When a company is trying to figure out how to move its product and set itself apart from the competition, the first question in this process should not be, “how are we better than the competition?” But, “what is the customer trying to accomplish and what role can we play in enabling that?”

Eric Berggren a Professor of Marketing at the Kellogg School of Management at Northwestern University and Managing Director of Axios Partners, a management consulting firm focused on driving customer value, innovation, and management, visited our podcast recently and shared his thoughts on how to create unique value for your customers.
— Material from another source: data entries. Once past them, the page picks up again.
(* ===== verification/VdiCreate.v ===== *)
(** * VdiCreate: what [vdi_create_fixed] and [vdi_create_sparse] leave behind

    The layout arithmetic never wraps, the header and the map read back as
    written, and an image just created opens again as the same, all-zero
    disk. *)
From S2P Require Import Prelude HostFile Store Vdisk Raw Vdi VdiSparse.
#[local] Open Scope Z_scope.

(** ** The layout *)

(** [n + a - 1] is computed right even when [n + a] itself wraps to zero. *)
Lemma u64_add_pred n a : 0 < n + a <= 2 ^ 64 -> u64 (u64 (n + a) - 1) = n + a - 1.
Proof.
  intros H. destruct (decide (n + a = 2 ^ 64)) as [->|]; [reflexivity|].
  rewrite (u64_id (n + a)) by lia. rewrite u64_id; lia.
Qed.
Lemma round_up_u64_spec n a :
  0 < a -> 0 <= n -> n + a <= 2 ^ 64 ->
  n <= round_up_u64 n a < n + a /\ round_up_u64 n a mod a = 0.
Proof.
  intros Ha Hn Hl. unfold round_up_u64.
  rewrite u64_add_pred by lia.
  pose proof (Z.div_mod (n + a - 1) a ltac:(lia)). pose proof (Z.mod_pos_bound (n + a - 1) a ltac:(lia)).
  rewrite u64_id by nia. split; [nia|]. by rewrite Z_mod_mult.
Qed.

Record layout_ok (size0 size blocks off_blocks off_data : Z) : Prop := LayoutOk {
  lo_size : size0 <= size < size0 + 512;
  lo_sector : size mod 512 = 0;
  lo_blocks : 0 < blocks < 2 ^ 30;
  lo_fit : (blocks - 1) * VDI_BLOCK_SIZE < size <= blocks * VDI_BLOCK_SIZE;
  lo_map : off_blocks = 512;
  lo_data : 512 + blocks * 4 <= off_data < 512 + blocks * 4 + 512;
  lo_data32 : off_data <= UINT32_MAX;
}.

Lemma layout_for_ok size0 size blocks off_blocks off_data :
  0 <= size0 < 2 ^ 64 -> layout_for size0 = Some (size, blocks, off_blocks, off_data) ->
  layout_ok size0 size blocks off_blocks off_data.
Proof.
  intros H0. unfold layout_for, VDI_SECTOR_SIZE, VDI_HEADER_BYTES.
  case_match eqn:E1; [done|]. assert (0 < size0 <= UINT64_MAX - 511) as Hz by lia. clear E1.
  destruct (round_up_u64_spec size0 512) as [R1 R2]; [lia|lia|slia|].
  set (z := round_up_u64 size0 512) in *. set (q := _ / VDI_BLOCK_SIZE).
  case_match eqn:E2; [done|]. case_match eqn:E3; [done|].
  assert (0 <= q) as Hq by (apply Z.div_pos; [apply u64_range|done]).
  assert (0 < u32 q <= UINT32_MAX) as Hb by (pose proof (u32_range q); slia).
  rewrite (u32_id q) in * by slia.
  assert ((q - 1) * VDI_BLOCK_SIZE < z <= q * VDI_BLOCK_SIZE) as Hfit.
  { revert Hb. unfold q, VDI_BLOCK_SIZE. assert (z < 2 ^ 64) by slia.
    destruct (decide (z + 1048576 <= 2 ^ 64)).
    - rewrite u64_add_pred by lia. replace (z + 1048576 - 1) with (z + 1048575) by lia.
      clear -R1 Hz. intros. dlia.
    - assert (u64 (u64 (z + 1048576) - 1) = z + 1048575 - 2 ^ 64) as ->.
      { assert (u64 (z + 1048576) = z + 1048576 - 2 ^ 64) as ->.
        { symmetry. apply Z.mod_unique with 1; lia. } rewrite u64_id; lia. }
      rewrite Z.div_small by lia. lia. }
  rewrite (u64_id (q * 4)) by slia.
  destruct (round_up_u64_spec (q * 4) 512) as [M1 M2]; [lia|lia|slia|].
  case_match eqn:E4; [done|]. intros [= <- <- <- <-]. rewrite u32_id by slia.
  split; auto; slia.
Qed.

(** Every size up to 512 TiB has a layout. *)
Lemma layout_for_total size0 : 0 < size0 <= 2 ^ 49 -> exists l, layout_for size0 = Some l.
Proof.
  intros H. unfold layout_for, VDI_SECTOR_SIZE, VDI_HEADER_BYTES, VDI_BLOCK_SIZE.
  rewrite (proj2 (Z.eqb_neq _ _)) by lia. rewrite (proj2 (Z.ltb_ge _ _)) by slia. cbn [orb].
  destruct (round_up_u64_spec size0 512) as [R1 R2]; [lia..|].
  set (z := round_up_u64 size0 512) in *. rewrite u64_add_pred by lia.
  set (q := _ / _). assert (0 < q <= 2 ^ 29) by (unfold q; dlia).
  rewrite (proj2 (Z.ltb_ge _ _)) by slia. rewrite (u32_id q) by lia. rewrite (proj2 (Z.eqb_neq _ _)) by lia.
  rewrite (u64_id (q * 4)) by lia. destruct (round_up_u64_spec (q * 4) 512) as [M1 M2]; [lia..|].
  rewrite (proj2 (Z.ltb_ge _ _)) by slia. eauto.
Qed.

(** ** The map and its padding *)

Lemma write_map_entries_ok n i ob fixed f :
  hf_wf f -> 0 <= i -> 0 <= ob -> i + Z.of_nat n <= 2 ^ 32 -> ob + (i + Z.of_nat n) * 4 <= hf_cap f ->
  exists f', write_map_entries n i ob fixed f = (Done tt, f') /\
    frame f f' (ob + i * 4) (ob + (i + Z.of_nat n) * 4) /\
    hf_len f' = (match n with O => hf_len f | _ => Z.max (hf_len f) (ob + (i + Z.of_nat n) * 4) end) /\
    (forall g, i <= g < i + Z.of_nat n ->
       le32 (bytes_at (hf_at f') (ob + g * 4) 4) 0 = if fixed then g else VDI_BLOCK_UNALLOCATED).
Proof.
  revert i f. induction n as [|n IH]; intros i f W Hi Hob Hn Hcap; cbn [write_map_entries].
  { exists f. split_and!; auto; [by apply frame_refl|lia]. }
  pose proof (hf_wf_cap f W). rewrite u64_id by slia.
  set (v := if fixed then i else VDI_BLOCK_UNALLOCATED).
  assert (0 <= v < 2 ^ 32) as Hv by (unfold v, VDI_BLOCK_UNALLOCATED; destruct fixed; lia).
  erewrite bind_done by (apply host_write_ok; rewrite ?zlen_put32; lia).
  pose proof (frame_store f (ob + i * 4) (put32 v) W (put32_bytes v)) as F1. rewrite zlen_put32 in F1.
  specialize (F1 ltac:(right; lia)). set (f1 := hf_store f (ob + i * 4) (put32 v)) in *.
  assert (hf_len f1 = Z.max (hf_len f) (ob + i * 4 + 4)) as Hl1.
  { unfold f1. by rewrite hf_len_store, zlen_put32. }
  destruct (IH (i + 1) f1) as (f2 & E & F2 & Hl2 & Hg2);
    [apply F1|lia|lia|lia|rewrite (fr_cap _ _ _ _ F1); lia|].
  exists f2. rewrite E. split_and!; auto.
  - eapply frame_trans; eapply frame_weaken; [exact F1| | |exact F2| |]; lia.
  - rewrite Hl2, Hl1. destruct n; lia.
  - intros g Hg. destruct (decide (g = i)) as [->|]; [|apply Hg2; lia].
    rewrite (bytes_at_ext _ (hf_at f1)) by (intros; apply (fr_out _ _ _ _ F2); lia).
    rewrite (bytes_at_ext _ (patch (hf_at f) (ob + i * 4) (put32 v))).
    2: { intros j Hj. unfold f1. apply hf_at_store. lia. }
    rewrite <- (zlen_put32 v), bytes_at_patch. by apply le32_put32.
Qed.

Lemma zero_fill_ok fuel pos stop piece f :
  hf_wf f -> 0 < piece -> 0 <= pos <= stop -> stop <= hf_cap f -> stop - pos <= Z.of_nat fuel ->
  exists f', zero_fill fuel pos stop piece f = (Done tt, f') /\ frame f f' pos stop /\
    hf_len f' = (if pos <? stop then Z.max (hf_len f) stop else hf_len f) /\
    (forall i, pos <= i < stop -> hf_at f' i = 0).
Proof.
  revert pos f. induction fuel as [|fuel IH]; intros pos f W Hp Hpos Hcap Hf; cbn [zero_fill];
    (destruct (Z.ltb_spec pos stop); [|exists f; split_and!; auto; [by apply frame_refl|lia]]); [lia|].
  set (n := if piece <? _ then _ else _). assert (0 < n <= stop - pos) by (unfold n; btests).
  pose proof (hf_wf_cap f W). assert (zlen (zrep n 0) = n) as Hz by (apply zlen_zrep; lia).
  erewrite bind_done by (apply host_write_ok; rewrite ?Hz; lia). rewrite u64_id by slia.
  assert (Forall is_byte (zrep n 0)) as HB by (apply Forall_replicate; unfold is_byte; lia).
  pose proof (frame_store f pos (zrep n 0) W HB) as F1. rewrite Hz in F1. specialize (F1 ltac:(right; lia)).
  set (f1 := hf_store f pos (zrep n 0)) in *.
  assert (hf_len f1 = Z.max (hf_len f) (pos + n)) as Hl1 by (unfold f1; rewrite hf_len_store, Hz; lia).
  destruct (IH (pos + n) f1) as (f2 & E & F2 & Hl2 & Hg2);
    [apply F1|lia|lia|rewrite (fr_cap _ _ _ _ F1); lia|lia|].
  exists f2. rewrite E. split_and!; auto.
  - eapply frame_trans; eapply frame_weaken; [exact F1| | |exact F2| |]; lia.
  - rewrite Hl2, Hl1. btests.
  - intros i Hi. destruct (decide (pos + n <= i)); [apply Hg2; lia|].
    rewrite (fr_out _ _ _ _ F2) by lia. unfold f1. rewrite hf_at_store by lia.
    rewrite patch_in by lia. apply bget_zrep0.
Qed.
“Every successful business needs to sell something to a customer at a price where they can make money.“

ERIC BERGGREN,
PROFESSOR OF MARKETING AT KELLOGG SCHOOL OF MANAGEMENT AND MANAGING DIRECTOR OF AXIOS PARTNERS

“Every successful business needs to sell something to a customer at a price where they can make money,” says Berggren. “If that’s our challenge, we need to understand how customers decide to buy. I think they decide to buy based on the value they get from one product versus another, and they compare that to the price differential.”
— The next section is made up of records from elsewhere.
(* ===== verification/Diskio.v ===== *)
(** * Diskio: device keys and the images behind them ([src/diskio.c])

    The attachment registry: at most 64 open disks, each under a key, over one
    host tree; requests on an attached key go to libvdisk, requests on any
    other path to the host file of that name. *)
From S2P Require Import Prelude Text HostFile Store Vdisk Raw Vhd Vmdk Vdi VdiSparse Libvdisk.
From stdpp Require Import gmap.
#[local] Open Scope Z_scope.

(** ** Host files by path *)

Definition file_pread (n off : Z) (path : list Z) : comp hostfs (list Z) := fun fs =>
  if negb (fopen_rb path fs) then (Fail (-1), fs) else
  let '(o, _) := vdisk_host_read off n (hs_file path fs) in (o, fs).

Definition file_pwrite (buf : list Z) (off : Z) (path : list Z) : comp hostfs unit := fun fs =>
  if negb (fopen_rbp path fs) then (Fail (-1), fs) else
  let '(o, f) := (vdisk_host_write off buf ;;; host_flush) (hs_file path fs) in (o, hs_set path f fs).

Definition filesize_bytes (path : list Z) (fs : hostfs) : Z :=
  if fopen_rb path fs then hf_len (hs_file path fs) else 0.

(** ** The registry *)

(** [diskio_map_entry_t]; [de_fp] is the file the open disk is on. *)
Record dentry : Type := DEntry { de_key : list Z; de_path : list Z; de_disk : vdisk; de_fp : list Z }.
Record dio : Type := Dio { dio_map : list dentry; dio_fs : hostfs }.

Definition DISKIO_MAX_MAP : Z := 64.
Definition DISKIO_PATH_MAX : Z := 512.

Fixpoint map_find_from (i : nat) (devkey : list Z) (m : list dentry) : option nat :=
  match m with
  | [] => None
  | e :: m => if streq (de_key e) devkey then Some i else map_find_from (S i) devkey m
  end.
Definition map_find_index (devkey : list Z) (m : list dentry) : option nat := map_find_from 0 devkey m.

Definition is_devkey (s : list Z) : bool := starts_with (str_bytes "/dev/") s.

(** The host tree is visible to the whole registry. *)
Definition dio_set_fs (fs : hostfs) (s : dio) : dio := Dio (dio_map s) fs.

(** Run a backend operation on the disk of entry [i]. *)
Definition on_entry {A} (i : nat) (c : comp vdst A) : comp dio A := fun s =>
  match dio_map s !! i with
  | None => (Fail (-1), s)
  | Some e =>
      let '(o, h) := on_disk c (Handle (dio_fs s) (de_disk e) (de_path e) (de_fp e)) in
      (o, Dio (<[i := DEntry (de_key e) (de_path e) (hd_disk h) (de_fp e)]> (dio_map s)) (hd_fs h))
  end.

(** [diskio_attach_image]: the size of the image. *)
Definition diskio_attach_image (devkey path : list Z) : comp dio Z := fun s =>
  match devkey, path with
  | [], _ | _, [] => (Fail (-1), s)
  | _, _ =>
      match vdisk_open path VDISK_FMT_AUTO (dio_fs s) with
      | Done h =>
          let sz := vd_size_bytes (hd_disk h) in
          let s := dio_set_fs (hd_fs h) s in
          if sz =? 0 then (Fail (-1), s) else
          let e := DEntry (take 31 devkey) (take 511 path) (hd_disk h) (hd_fp h) in
          match map_find_index devkey (dio_map s) with
          | None =>
              if DISKIO_MAX_MAP <=? zlen (dio_map s) then (Fail (-1), s)
              else (Done sz, Dio (dio_map s ++ [e]) (dio_fs s))
          | Some idx => (Done sz, Dio (<[idx := e]> (dio_map s)) (dio_fs s))
          end
      | Fail _ => (Fail (-1), s)
      | NoFuel => (NoFuel, s)
      end
  end.

Definition diskio_detach (devkey : list Z) : comp dio unit := fun s =>
  match map_find_index devkey (dio_map s) with
  | None => (Fail (-1), s)
  | Some idx => (Done tt, Dio (delete idx (dio_map s)) (dio_fs s))
  end.

Definition diskio_resolve (devkey : list Z) (s : dio) : option (list Z) :=
  match map_find_index devkey (dio_map s) with
  | Some idx => de_path <$> dio_map s !! idx
  | None => if is_devkey devkey then None else match devkey with [] => None | _ => Some devkey end
  end.

Definition on_fs {A} (c : comp hostfs A) : comp dio A := zoom dio_fs dio_set_fs c.

Definition diskio_pread (devkey : list Z) (off len : Z) : comp dio (list Z) := fun s =>
  match map_find_index devkey (dio_map s) with
  | Some idx => fail_as (-1) (on_entry idx (vdisk_read off len)) s
  | None =>
      match diskio_resolve devkey s with
      | None => (Fail (-1), s)
      | Some path => fail_as (-1) (on_fs (file_pread len off path)) s
      end
  end.

Definition diskio_pwrite (devkey : list Z) (off : Z) (src : list Z) : comp dio unit := fun s =>
  match map_find_index devkey (dio_map s) with
  | Some idx => fail_as (-1) (on_entry idx (vdisk_write off src)) s
  | None =>
      match diskio_resolve devkey s with
      | None => (Fail (-1), s)
      | Some path => fail_as (-1) (on_fs (file_pwrite src off path)) s
      end
  end.

Definition diskio_flush (devkey : list Z) : comp dio unit := fun s =>
  match map_find_index devkey (dio_map s) with
  | Some idx => fail_as (-1) (on_entry idx vdisk_flush) s
  | None => require (negb (is_devkey devkey)) (-1) s
  end.

Definition diskio_size_bytes (devkey : list Z) (s : dio) : Z :=
  match map_find_index devkey (dio_map s) with
  | Some idx => match dio_map s !! idx with Some e => vd_size_bytes (de_disk e) | None => 0 end
  | None => match diskio_resolve devkey s with Some path => filesize_bytes path (dio_fs s) | None => 0 end
  end.

(** ** The registry as a map from keys *)

Lemma map_find_from_spec i devkey m :
  match map_find_from i devkey m with
  | Some j => exists k e, j = (i + k)%nat /\ m !! k = Some e /\ de_key e = devkey /\
      forall k' e', (k' < k)%nat -> m !! k' = Some e' -> de_key e' <> devkey
  | None => forall k e, m !! k = Some e -> de_key e <> devkey
  end.
Proof.
  revert i. induction m as [|e m IH]; intros i; simpl; [intros k e; by rewrite lookup_nil|].
  unfold streq. case_bool_decide as E.
  - exists O, e. split_and!; auto; intros; lia.
  - specialize (IH (S i)). destruct (map_find_from (S i) devkey m).
    + destruct IH as (k & e1 & -> & H1 & H2 & H3). exists (S k), e1. split_and!; auto; try lia.
      intros [|k'] e' Hk He'; simpl in He'; [congruence|]. apply (H3 k'); [lia|done].
    + intros [|k] e' He'; simpl in He'; [congruence|]. by apply (IH k).
Qed.
Lemma map_find_index_some devkey m i :
  map_find_index devkey m = Some i -> exists e, m !! i = Some e /\ de_key e = devkey.
Proof.
  intros H. pose proof (map_find_from_spec 0 devkey m) as S. unfold map_find_index in H. rewrite H in S.
  destruct S as (k & e & -> & ? & ? & _). eauto.
Qed.

(** Keys fit their field and are distinct; there are at most 64 of them. *)
Record dio_wf (s : dio) : Prop := DioWf {
  dw_nodup : NoDup (de_key <$> dio_map s);
  dw_count : zlen (dio_map s) <= DISKIO_MAX_MAP;
}.

Lemma dw_find s i e : dio_wf s -> dio_map s !! i = Some e -> map_find_index (de_key e) (dio_map s) = Some i.
Proof.
  intros [Hn _] He. pose proof (map_find_from_spec 0 (de_key e) (dio_map s)) as S. unfold map_find_index.
  destruct (map_find_from 0 (de_key e) (dio_map s)) as [j|].
  - destruct S as (k & e' & -> & Hk & Ek & _). f_equal. apply (NoDup_lookup (de_key <$> dio_map s) k i (de_key e)); auto.
    + by rewrite list_lookup_fmap, Hk; simpl; rewrite Ek.
    + by rewrite list_lookup_fmap, He.
  - by destruct (S i e).
Qed.

Lemma diskio_attach_wf devkey path s o s' :
  dio_wf s -> zlen devkey <= 31 -> diskio_attach_image devkey path s = (o, s') -> dio_wf s'.
Proof.
  intros Hs Hl. pose proof Hs as [Hn Hc]. unfold diskio_attach_image.
  destruct devkey as [|c k] eqn:Ek; [by intros [= <- <-]|]. destruct path as [|p pt] eqn:Ep; [by intros [= <- <-]|].
  rewrite <- Ek, <- Ep in *. destruct (vdisk_open path VDISK_FMT_AUTO (dio_fs s)) as [h|rc|]; try by intros [= <- <-].
  cbn [dio_map dio_fs dio_set_fs]. case_match; [by intros [= <- <-]|].
  assert (take 31 devkey = devkey) as -> by (apply take_ge; unfold zlen in Hl; lia).
  pose proof (map_find_from_spec 0 devkey (dio_map s)) as S. fold (map_find_index devkey (dio_map s)) in S.
  destruct (map_find_index devkey (dio_map s)) as [i|] eqn:Ei.
  - intros [= <- <-]. destruct S as (k' & e & -> & He & Hek & _). split; cbn [dio_map].
    + rewrite list_fmap_insert. cbn [de_key]. rewrite list_insert_id; [done|]. rewrite list_lookup_fmap. simpl. rewrite He. simpl. by rewrite Hek.
    + unfold zlen. by rewrite length_insert.
  - destruct (DISKIO_MAX_MAP <=? zlen (dio_map s)) eqn:E; intros [= <- <-]; [done|]. split; cbn [dio_map].
    + rewrite fmap_app. apply NoDup_app. split; [done|]. split; [|apply NoDup_singleton].
      intros x (e & -> & He)%list_elem_of_fmap Hx. apply list_elem_of_singleton in Hx.
      apply list_elem_of_lookup_1 in He as [j Hj]. by apply (S j e).
    + rewrite zlen_app. unfold DISKIO_MAX_MAP in *. change (zlen [_]) with 1. lia.
Qed.

Lemma diskio_detach_wf devkey s o s' :
  dio_wf s -> diskio_detach devkey s = (o, s') -> dio_wf s' /\ (o = Done tt -> map_find_index devkey (dio_map s') = None).
Proof.
  intros Hs. pose proof Hs as [Hn Hc]. unfold diskio_detach.
  destruct (map_find_index devkey (dio_map s)) as [i|] eqn:Ei; intros [= <- <-]; [|done].
  destruct (map_find_index_some _ _ _ Ei) as (e & He & Hk).
  assert (de_key <$> delete i (dio_map s) = delete i (de_key <$> dio_map s)) as Ed by apply list_fmap_delete.
  split.
  - split; cbn [dio_map].
    + rewrite Ed. eapply sublist_NoDup; [exact Hn|apply sublist_delete].
    + unfold zlen in *. rewrite length_delete by eauto. lia.
  - intros _. cbn [dio_map]. pose proof (map_find_from_spec 0 devkey (delete i (dio_map s))) as S.
    fold (map_find_index devkey (delete i (dio_map s))) in S.
    destruct (map_find_index devkey (delete i (dio_map s))) as [j|]; [|done]. exfalso.
    destruct S as (k & e' & -> & Hk' & Ek' & _).
    assert (exists k0, k0 <> i /\ dio_map s !! k0 = Some e') as (k0 & Hne & Hk0).
    { destruct (decide (k < i)%nat).
      - exists k. split; [lia|]. by rewrite list_lookup_delete_lt in Hk'.
      - exists (S k). split; [lia|]. by rewrite list_lookup_delete_ge in Hk' by lia. }
    apply Hne, (NoDup_lookup (de_key <$> dio_map s) k0 i devkey); auto.
    + by rewrite list_lookup_fmap, Hk0; simpl; rewrite Ek'.
    + by rewrite list_lookup_fmap, He; simpl; rewrite Hk.
Qed.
Thus, the question about value should be answered from the customer’s perspective, not the seller’s.

Berggren acknowledges that it would be extremely useful to spend a year in the life of every customer to learn how and why they choose and use the products they do. He also wryly deems it impractical.

Barring that, companies need to understand and articulate how customers define:

  • Value
  • Performance outcomes
  • Worth

Value is a relative term, and for it to be significant, it must be compared to something else such as the customer’s next-best alternative. “If we can’t beat the customer’s next-best alternative, we won’t have any trouble beating everybody else,” says Berggren.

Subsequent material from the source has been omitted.